#### Assigned task
For every line in the records below that holds "renders", make a copy.

#### Saved data entries
(** X15.  After any sequence of interactions and re-renders of a mounted
    component, exactly one [mousedown] listener of the component is on the
    document, it is the one the pending cleanup removes, and the [isLoading]
    it closed over is the current one; unmounting leaves none. *)
Theorem one_fresh_listener :
  forall (E : Type) (isSummarized : bool) (evs : list (Event E)),
    let i := runInstance (mountInstance isSummarized) evs in
    listeners i = [cleanup i] /\
    capturedLoading (cleanup i) = isLoading (state (widget i)) /\
    unmountInstance i = [].
Proof.
  intros E isSummarized evs i.
  destruct (runInstance_wired evs _ (mountInstance_wired isSummarized))
    as [Hone Hfresh _ _].
  fold i in Hone, Hfresh.
  split; [exact Hone|]. split; [exact Hfresh|].
  unfold unmountInstance. rewrite Hone. apply removeEventListener_only.
Qed.

(** X16.  A [mousedown] dispatched to the registered listeners does to the
    state what [handleClickOutside] does with the current [isLoading], after
    any sequence of interactions and re-renders: the listener never acts on
    an [isLoading] that is out of date, and every interaction has the effect
    of its handler run on the latest render. *)
Theorem registered_listener_is_current :
  forall (E : Type) (isSummarized : bool) (evs : list (Event E))
         (current : option HTMLDivElement) (target : Node) (op : Op E),
    let i := runInstance (mountInstance isSummarized) evs in
    dispatchMousedown (listeners i) current target (state (widget i))
      = handleClickOutside current target (state (widget i)) /\
    widget (handleEvent i (interaction op))
      = interact (widget i) (isSummarizedProp i, op).
Proof.
  intros E isSummarized evs current target op i.
  pose proof (runInstance_wired evs _ (mountInstance_wired isSummarized))
    as Hw.
  fold i in Hw. split.
  - now apply dispatchMousedown_wired.
  - cbn [handleEvent]. rewrite (deliver_wired i op Hw).
    unfold commit. now destruct (if negb _ then _ else _).
Qed.

Lemma hidden_stays_collapsed {E : Type} (w : Widget) (op : Op E) :
  isExpanded (state w) = false ->
  isExpanded (state (interact w (false, op))) = false.
Proof.
  intro Hex. destruct (isSettle op) eqn:Hset.
  - destruct op; try discriminate Hset.
    unfold interact. cbn. unfold resumeSubmit.
    now destruct (awaiting w).
  - unfold interact. cbn [fst snd].
    destruct op as [| |scope|value|onSearch|current target|o];
      try discriminate Hset; try exact Hex.
    destruct current as [el|]; cbn; exact Hex.
Qed.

#### Solution for this problem
(** X15.  After any sequence of interactions and re-renders of a mounted
    any sequence of interactions and re-renders: the listener never acts on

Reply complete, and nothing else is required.